Fazit: Nur Russland und die Ukraine im Kopf, noch kein Cannabis – völlig nachvollziehbar. Unser Tipp: In der EU nach Gleichgesinnten Ausschau halten.

Christian Lindner (FDP), Finanzminister

Der FDP-Chef hatte im Oktober, noch vor einem Koalitionsvertrag, gleich mal das Fass der Abgabestelle aufgemacht: Apotheke oder Fachgeschäft. Die kontrollierte Abgabe ist zweifelsfrei wichtig – wie genau, darum werden ich vorrangig andere kümmern. Man darf gespannt sein, ob zum Start des legalen Marktes die Verkaufsinfrastruktur steht.

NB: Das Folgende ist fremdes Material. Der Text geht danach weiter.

Lemma async_recv_frame_wf f a : wf a -> benign f -> exists a', recv_frame f a = Ok a' /\ wf a'.
Proof.
  intros [Hb Hq] [Hl Hf]. unfold recv_frame.
  destruct (NetworkInterface.interface_recv_frame_wf f (base a) Hb Hl) as (r & n & E & Hn). rewrite E. cbn.
  destruct r as [d|]; eexists; (split; [done|]); split; cbn; try done.
  apply Forall_app. split; [done|]. constructor; [|done]. apply Hf.
  by eapply NetworkInterface.recv_frame_parsed.
Qed.

Lemma async_send_datagram_wf d ip a : wf a -> IPv4Datagram.wf d ->
  exists a', send_datagram d ip a = Ok a' /\ wf a' /\ _datagrams_out a' = _datagrams_out a.
Proof.
  intros [Hb Hq] Hd. unfold send_datagram.
  destruct (NetworkInterface.interface_send_datagram_wf d ip (base a) Hb Hd) as (n & -> & Hn).
  cbn. eexists. split; [done|]. split; [by split|done].
Qed.

Lemma pop_datagram_wf a : wf a -> wf (pop_datagram a).
Proof. intros [Hb Hq]. split; [done|]. by apply Forall_tail. Qed.

End AsyncNetworkInterface.

Module Router.

(** [struct Router::InterfaceOut]. *)
Record InterfaceOut : Type := mkOut { next_hop : option Z; interface_num : Z }.

(** [class Router]: the private members (the [debug] switch apart). *)
Record t : Type := mk {
  _interfaces : list AsyncNetworkInterface.t;
  _routing_table : gmap Z (gmap Z InterfaceOut)
}.

Definition make : t := mk [] ∅.

Definition get_mask (prefix_len : Z) : Z :=
  if (prefix_len =? 0) || (32 <? prefix_len) then 0
  else u32 (Z.shiftl 4294967295 (32 - prefix_len)).

Definition add_interface (interface : AsyncNetworkInterface.t) (r : t) : Z * t :=
  let ifs := _interfaces r ++ [interface] in
  (zlen ifs ⊟ 1, mk ifs (_routing_table r)).

(** [interface(N)]: [std::vector::at] throws when there is no such interface. *)
Definition interface (N : Z) (r : t) : res AsyncNetworkInterface.t :=
  match _interfaces r !! Z.to_nat N with
  | Some i => Ok i
  | None => Throw out_of_range
  end.
Definition set_interface (N : Z) (i : AsyncNetworkInterface.t) (r : t) : t :=
  mk (<[Z.to_nat N := i]> (_interfaces r)) (_routing_table r).
End FileDescriptor.
End FileDescriptor.

(** C23: writing with [write_all] always ends, after at most as many system calls as
    there are bytes (or one).  Either every byte of the buffer list has been
    accepted, in order, the returned count is their number, and only the write
    counter of this descriptor has changed; or the call throws, because a system
    call failed or accepted nothing.  With a kernel that keeps accepting it does
    not throw. *)
Theorem write_all_complete (K : Type) (HK : Kernel K) (sent : K -> Z -> bytes)
  (buffer : BufferViewList.t) (h : FileDescriptor.t) (c : cell) (w : world K)
  (writev_prefix : forall fd iovecs k a k', k_writev fd iovecs k = (a, k') ->
    -1 <= ret a <= zlen (concat (fst <$> iovecs)) /\ ret a < two31 /\ (ret a = -1 -> errno a <> 0) /\
    sent k' fd = sent k fd ++ take (Z.to_nat (ret a)) (concat (fst <$> iovecs)))
  (Hc : heap w !! h = Some c) (Hsize : zlen (concat buffer) < two63) :
  match FileDescriptor.write buffer true h w with
  | Ok (n, w') => n = zlen (concat buffer) /\
      sent (kernel w') (FDWrapper._fd (wrapper c)) =
        sent (kernel w) (FDWrapper._fd (wrapper c)) ++ concat buffer /\
      exists rounds, (1 <= rounds <= Nat.max 1 (length (concat buffer)))%nat /\
        w' = mkWorld (kernel w')
               (<[h := mkCell (Nat.iter rounds FDWrapper.register_write (wrapper c)) (use_count c)]> (heap w))
               (next w)
  | Throw e => ~ FileDescriptor.accepting /\ (e = runtime_error \/ exists n, n <> 0 /\ e = unix_error n)
  end.
Proof.
  apply (FileDescriptor.write_all_loop sent writev_prefix _ buffer 0 h c w Hc); try lia.
  rewrite BufferViewList.view_list_size, u64_small by lia. lia.
Qed.

(** ** A kernel to run the definitions with

    [writev] takes at most [quota] bytes at a time; input, poll results (an error
    number and the [revents]), datagrams and the clock follow a script. *)
Module Scripted.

In seiner aktuellen Rolle muss sich Lindner ganz anderen Sachen widmen: Das Bundesministerium der Finanzen wird im Cannabis-Kontrollgesetz der Grünen gleich 19 mal genannt. Kanada und die USA zeigen, dass der legale Markt nur die Oberhand gewinnt, wenn Preise und Verfügbarkeit mit dem illegalen konkurrenzfähig sind. Der Finanzminister muss die Steuerpolitik so gestalten, dass staatliche Einnahmen sprudeln – und die Preise je Gramm trotzdem nicht über denen des illegalen Marktes liegen.

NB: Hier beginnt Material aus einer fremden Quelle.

(** The request names a terminated string that fits its field. *)
Lemma ifr_name_fits devname : length (ifr_name devname) = IFNAMSIZ /\
  ifr_name devname !! (IFNAMSIZ - 1)%nat = Some x00.
Proof.
  unfold ifr_name, IFNAMSIZ. cbv zeta. set (s := until_nul devname). clearbody s.
  rewrite length_app, length_replicate, length_take. split; [lia|].
  rewrite lookup_app_r by (rewrite length_take; lia). rewrite length_take.
  rewrite lookup_replicate. split; [done|lia].
Qed.

End TunTapFD.
End TunTapFD.

(** The outcome of receiving a datagram, and of sending one. *)
Lemma recv_outcome {K} `{Kernel K} (h : FileDescriptor.t) (c : cell) (w : world K) mtu a data src k :
  heap w !! h = Some c -> 0 <= mtu -> k_recvfrom (FDWrapper._fd (wrapper c)) mtu (kernel w) = (a, data, src, k) ->
  -1 <= ret a < two31 -> (ret a = -1 -> errno a <> 0) -> (0 <= ret a <= mtu -> zlen data = ret a) ->
  UDPSocket.recv mtu h w =
    (if ret a =? -1 then Throw (unix_error (errno a))
     else if mtu <? ret a then Throw runtime_error
     else Ok (UDPSocket.mkReceived src data,
            set_cell h (mkCell (FDWrapper.register_read (wrapper c)) (use_count c)) (set_kernel k w))).
Proof.
  intros Hc Hmtu Hk Hr He Hd. unfold UDPSocket.recv, UDPSocket.recv_into.
  rewrite (io_bind_run _ _ _ _ _ (FileDescriptor.fd_num_run h w c Hc)).
  rewrite (io_bind_run _ _ _ (set_kernel k w) (a, data, src)) by (by rewrite Hk).
  destruct (ret a =? -1) eqn:E; zb.
  { unfold mbind, io_bind, of_res. by rewrite FileDescriptor.SystemCall_fails by auto. }
  rewrite (io_bind_run _ _ _ (set_kernel k w) (ret a))
    by (unfold of_res; by rewrite FileDescriptor.SystemCall_ok by lia).
  destruct (mtu <? ret a) eqn:E2; [done|]. zb.
  rewrite (io_bind_run _ _ _ _ _ (FileDescriptor.assign_run FDWrapper.register_read h (set_kernel k w) c Hc)).
  unfold mret, io_ret. do 3 f_equal. specialize (Hd ltac:(lia)). unfold FileDescriptor.resize at 1.
  rewrite <- Hd, Nat2Z.id, take_app_length, length_app.
  replace (length data - _)%nat with 0%nat by lia. apply app_nil_r.
Qed.

Lemma send_outcome {K} `{Kernel K} (h : FileDescriptor.t) (c : cell) (w : world K) destination payload a k :
  heap w !! h = Some c -> zlen (concat payload) < two31 ->
  k_sendmsg (FDWrapper._fd (wrapper c)) destination (BufferViewList.as_iovecs payload) (kernel w) = (a, k) ->
  -1 <= ret a < two31 -> (ret a = -1 -> errno a <> 0) ->
  match destination with
  | Some address => UDPSocket.sendto address payload h w
  | None => UDPSocket.send payload h w
  end =
    (if ret a =? -1 then Throw (unix_error (errno a))
     else if ret a =? zlen (concat payload)
     then Ok (tt, set_cell h (mkCell (FDWrapper.register_write (wrapper c)) (use_count c)) (set_kernel k w))
     else Throw runtime_error).
Proof.
  intros Hc Hsize Hk Hr He.
  assert (Hs : Socket.sendmsg_helper (FDWrapper._fd (wrapper c)) destination payload w =
    if ret a =? -1 then Throw (unix_error (errno a))
    else if ret a =? zlen (concat payload) then Ok (tt, set_kernel k w) else Throw runtime_error).
  { unfold Socket.sendmsg_helper.
    rewrite (io_bind_run _ _ _ (set_kernel k w) a) by (unfold syscall; by rewrite Hk).
    destruct (ret a =? -1) eqn:E; zb.
    { unfold mbind, io_bind, of_res. by rewrite FileDescriptor.SystemCall_fails by auto. }
    rewrite (io_bind_run _ _ _ (set_kernel k w) (ret a))
      by (unfold of_res; by rewrite FileDescriptor.SystemCall_ok by lia).
    rewrite BufferViewList.view_list_size, !u64_small by lia. by destruct (ret a =? _). }
  destruct destination as [address|]; unfold UDPSocket.sendto, UDPSocket.send;
    rewrite (io_bind_run _ _ _ _ _ (FileDescriptor.fd_num_run h w c Hc));
    unfold mbind at 1, io_bind at 1; rewrite Hs;
    (destruct (ret a =? -1); [done|]; destruct (ret a =? _); [|done];
     exact (FileDescriptor.assign_run FDWrapper.register_write h (set_kernel k w) c Hc)).
Qed.

(** A UDP socket moves datagrams whole.  [recv] returns the sender's address and
    exactly the bytes of the datagram when they fit the limit and throws when they
    do not; [sendto] and [send] return only when the kernel took every byte of the
    payload.  On success only the counter of the descriptor changes. *)
Theorem udp_datagrams_whole (K : Type) (HK : Kernel K) (h : FileDescriptor.t) (c : cell) (w : world K)
  (mtu : Z) (destination : option Address.t) (payload : BufferViewList.t)
  (recvfrom_whole : forall fd k a data src k', k_recvfrom fd mtu k = (a, data, src, k') ->
    -1 <= ret a < two31 /\ (ret a = -1 -> errno a <> 0) /\ (0 <= ret a <= mtu -> zlen data = ret a))
  (sendmsg_count : forall k a k', k_sendmsg (FDWrapper._fd (wrapper c)) destination
      (BufferViewList.as_iovecs payload) k = (a, k') ->
    -1 <= ret a < two31 /\ (ret a = -1 -> errno a <> 0))
  (Hc : heap w !! h = Some c) (Hmtu : 0 <= mtu) (Hsize : zlen (concat payload) < two31) :
  let '(a, data, src, k) := k_recvfrom (FDWrapper._fd (wrapper c)) mtu (kernel w) in
  UDPSocket.recv mtu h w =
    (if ret a =? -1 then Throw (unix_error (errno a))
     else if mtu <? ret a then Throw runtime_error
     else Ok (UDPSocket.mkReceived src data,
            set_cell h (mkCell (FDWrapper.register_read (wrapper c)) (use_count c)) (set_kernel k w))) /\
  let '(a, k) := k_sendmsg (FDWrapper._fd (wrapper c)) destination (BufferViewList.as_iovecs payload) (kernel w) in
  match destination with
  | Some address => UDPSocket.sendto address payload h w
  | None => UDPSocket.send payload h w
  end =
    (if ret a =? -1 then Throw (unix_error (errno a))
     else if ret a =? zlen (concat payload)
     then Ok (tt, set_cell h (mkCell (FDWrapper.register_write (wrapper c)) (use_count c)) (set_kernel k w))
     else Throw runtime_error).
Proof.
  destruct (k_recvfrom _ mtu (kernel w)) as [[[a data] src] k] eqn:Hk.
  destruct (recvfrom_whole _ _ _ _ _ _ Hk) as (Hr & He & Hd). split; [by eapply recv_outcome|].
  destruct (k_sendmsg _ _ _ (kernel w)) as [a2 k2] eqn:Hk2.
  destruct (sendmsg_count _ _ _ Hk2) as (Hr2 & He2). by eapply send_outcome.
Qed.

Lemma udp_datagrams_whole_witness :
  exists w', UDPSocket.recv 10 0%nat
      (mkWorld (Scripted.mk 2 [] [] [([x61; x62], Address.mk 7 80)] [] 0)
         {[ 0%nat := mkCell (FDWrapper.mk 9 false false 0 0) 1 ]} 1)
    = Ok (UDPSocket.mkReceived (Address.mk 7 80) [x61; x62], w').
Proof.
  destruct (udp_datagrams_whole Scripted.t Scripted.kernel 0%nat (mkCell (FDWrapper.mk 9 false false 0 0) 1)
    (mkWorld (Scripted.mk 2 [] [] [([x61; x62], Address.mk 7 80)] [] 0)
       {[ 0%nat := mkCell (FDWrapper.mk 9 false false 0 0) 1 ]} 1) 10 None []) as [H _].
  - intros *. apply Scripted.scripted_recvfrom.
  - intros *. apply Scripted.scripted_sendmsg.
  - reflexivity.
  - lia.
  - cbn. lia.
  - eexists. rewrite H. reflexivity.
Defined.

Fazit: Alle Hände voll zu tun. Mehr Fokus auf das Wesentliche.

Burkhard Blienert (SPD), Drogenbeauftragter Bundesregierung

Mit seinem Parteigenossen Burkhard Blienert zauberte Gesundheitsminister Karl Lauterbach sein Ass aus dem Ärmel. Blienert war zur Zeit der Entstehung des Gesetzes “Cannabis als Medizin” drogenpolitischer Sprecher der SPD. Bereits seit Jahren ist er Fürsprecher einer Legalisierung – nicht erst seitdem diese in Mode gekommen ist. Mit seinen Äußerungen unlängst im Vorwärts, nahm er dann aber erstmal den Fuß vom Gaspedal: Nicht von heute auf morgen, sondern noch in dieser Legislaturperiode solle er die Legalisierung von Cannabis als Genussmittel über die Bühne gehen.

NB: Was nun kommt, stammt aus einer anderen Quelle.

(* ===== verification/Adapter.v ===== *)
(** * Adapters between TCP and the layer below (tcp_helpers/fd_adapter,
    tcp_over_ip, tuntap_adapter, lossy_fd_adapter)

    An adapter turns the TCP segments of one connection into datagrams of the layer
    below and back: in UDP payloads, in IPv4 datagrams over a TUN device, or in
    Ethernet frames over a TAP device.  The devices are outside the program: what a
    device delivers is an argument of [read], what is written to it is appended to a
    list in the adapter's state.  [FdAdapter] is the interface that [LossyFdAdapter]
    is a template over. *)

From S2P Require Import Prelude Wrapping Buffers Parsing Checksum TcpWire Ipv4Wire EthernetWire NetworkInterface Addresses FileDescriptor Sockets.
From Stdlib Require Import Strings.Byte.
From Stdlib Require Strings.String.

(** [class FdAdapterConfig]. *)
Record FdAdapterConfig : Type := mkConfig {
  source : Address.t;
  destination : Address.t;
  loss_rate_dn : Z;
  loss_rate_up : Z
}.

Module FdAdapterBase.

(** [class FdAdapterBase]: the private members. *)
Record t : Type := mk { _cfg : FdAdapterConfig; _listen : bool }.

Definition set_listening (l : bool) (b : t) : t := mk (_cfg b) l.
Definition listening (b : t) : bool := _listen b.
Definition config (b : t) : FdAdapterConfig := _cfg b.
(** An assignment to [config_mut()]. *)
Definition set_config (cfg : FdAdapterConfig) (b : t) : t := mk cfg (_listen b).
Definition set_source (a : Address.t) (b : t) : t :=
  mk (mkConfig a (destination (_cfg b)) (loss_rate_dn (_cfg b)) (loss_rate_up (_cfg b))) (_listen b).
Definition set_destination (a : Address.t) (b : t) : t :=
  mk (mkConfig (source (_cfg b)) a (loss_rate_dn (_cfg b)) (loss_rate_up (_cfg b))) (_listen b).
Definition tick (_ : Z) (b : t) : t := b.
(* ===== verification/EventLoop.v ===== *)
(** * The event loop (util/eventloop.hh, eventloop.cc)

    [EventLoop] holds rules: a descriptor with a direction, and three functions that
    close over the state [S] of their owner.  The rules' functions are computations
    on [S], whose part [world K] holds the descriptors and the kernel, so that the
    counters a callback moves are the ones the loop looks at.  A rule's functions do
    not touch the list of rules, as in all uses of the class. *)

From S2P Require Import Prelude Buffers Addresses FileDescriptor.
From Stdlib Require Import Strings.Byte.

(** Constants of the C library (Linux). *)
Definition POLLIN : Z := 1.
Definition POLLOUT : Z := 4.
Definition POLLERR : Z := 8.
Definition POLLHUP : Z := 16.
Definition POLLNVAL : Z := 32.
Definition EINTR : Z := 4.

(** [enum class EventLoop::Direction : short]. *)
Inductive Direction : Type := DirIn | DirOut.
Definition direction_short (d : Direction) : Z := match d with DirIn => POLLIN | DirOut => POLLOUT end.

Module EventLoop.

(** [enum class EventLoop::Result]. *)
Inductive Result : Type := Success | Timeout | Exit.

Section EventLoop.
Context {K : Type} `{Kernel K} {S : Type} `{Holds S (world K)}.

(** [class EventLoop::Rule]. *)
Record Rule : Type := mkRule {
  fd : FileDescriptor.t;
  direction : Direction;
  callback : io S unit;
  interest : S -> res bool;
  cancel : io S unit
}.

(** [class EventLoop]: the list [_rules]. *)
Definition t : Type := list Rule.
Definition make : t := [].

Definition service_count (r : Rule) : io S Z :=
  lift (match direction r with
        | DirIn => FileDescriptor.read_count (fd r)
        | DirOut => FileDescriptor.write_count (fd r)
        end).

Definition add_rule (fd : FileDescriptor.t) (direction : Direction) (callback : io S unit)
  (interest : S -> res bool) (cancel : io S unit) (rules : t) : io S t :=
  h ← lift (FileDescriptor.duplicate fd);
  mret (rules ++ [mkRule h direction callback interest cancel]).

(** [this_rule.cancel(); it = _rules.erase(it)]: the rule's handle is destroyed. *)
Definition retire (r : Rule) : io S unit :=
  _ ← cancel r;
  lift (FileDescriptor.destroy (fd r)).

(** Asking a rule for its interest, which has no effect. *)
Definition ask (r : Rule) : io S bool := fun s =>
  match interest r s with
  | Ok b => Ok (b, s)
  | Throw e => Throw e
  end.

Definition is_in (d : Direction) : bool := match d with DirIn => true | DirOut => false end.

(** The first loop of [wait_next_event]: the rules that stay, their [pollfd]s and
    [something_to_poll]. *)
Fixpoint setup (rules : list Rule) (kept : list Rule) (pollfds : list pollfd) (something_to_poll : bool)
  : io S (list Rule * list pollfd * bool) :=
  match rules with
  | [] => mret (kept, pollfds, something_to_poll)
  | this_rule :: rules' =>
      x ← lift (FileDescriptor.deref (fd this_rule));
      if is_in (direction this_rule) && FDWrapper._eof x then
        _ ← retire this_rule; setup rules' kept pollfds something_to_poll
      else if FDWrapper._closed x then
        _ ← retire this_rule; setup rules' kept pollfds something_to_poll
      else
        b ← ask this_rule;
        if (b : bool)
        then setup rules' (kept ++ [this_rule])
               (pollfds ++ [mkPollfd (FDWrapper._fd x) (direction_short (direction this_rule)) 0]) true
        else setup rules' (kept ++ [this_rule])
               (pollfds ++ [mkPollfd (FDWrapper._fd x) 0 0]) something_to_poll
  end.

(** [::poll] fills in the [revents]. *)
Fixpoint fill_revents (pollfds : list pollfd) (rs : list Z) : list pollfd :=
  match pollfds with
  | [] => []
  | p :: pollfds' => mkPollfd (poll_fd p) (events p) (default 0 (head rs)) :: fill_revents pollfds' (tail rs)
  end.

Definition poll_error (p : pollfd) : bool := negb (Z.land (revents p) (Z.lor POLLERR POLLNVAL) =? 0).
Definition poll_ready (p : pollfd) : bool := negb (Z.land (revents p) (events p) =? 0).
Definition poll_hup (p : pollfd) : bool := negb (Z.land (revents p) POLLHUP =? 0).
Definition hung_up (p : pollfd) : bool := poll_hup p && negb (events p =? 0) && negb (poll_ready p).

Unsere Meinung: Idealerweise gelingt dies nicht erst im letzten Jahr – angesichts der komplizierten rechtlichen Fragen war es dennoch der richtige Schritt von Blienert, die Erwartungen zu dämpfen. Bereits vor knapp einem Jahr kritisierte Blienert zudem den Genehmigungsvorbehalt der Krankenkassen als Flaschenhals und forderte Therapiehoheit für Ärzt:innen.

Fazit: Der richtige Mann am richtigen Platz zur rechten Zeit. Jetzt nur nichts vermasseln.

Kirsten Kappert-Gonther (Grüne), stellvertretende Vorsitzende des Ausschusses für Gesundheit

Kirsten Kappert-Gonther wird als Stellvertreterin den Ausschuss für Gesundheit leiten, da der Wahlvorschlag der AfD scheiterte. Die Fachärztin für Psychiatrie und Psychotherapie arbeitete von 2002 bis 2010 als Dozentin für Psychiatrie und Psychotherapie. Vor allem aber übernahm Kappert-Gonther ab 2017 für die Grünen die Rolle der Sprecherin zu allen Fragen rund um die Legalisierung von Cannabis – und hat sich daher intensiv mit dem vorliegenden Entwurf der eigenen Partei auseinandergesetzt: dem 2018 eingereichten und 2020 im Bundestag gescheiterten Cannabis-Kontrollgesetz. Auch mit Blienert dürfte sie schon einige Berührungspunkte haben.

Fazit: Könnte eine konstruktive Rolle spielen.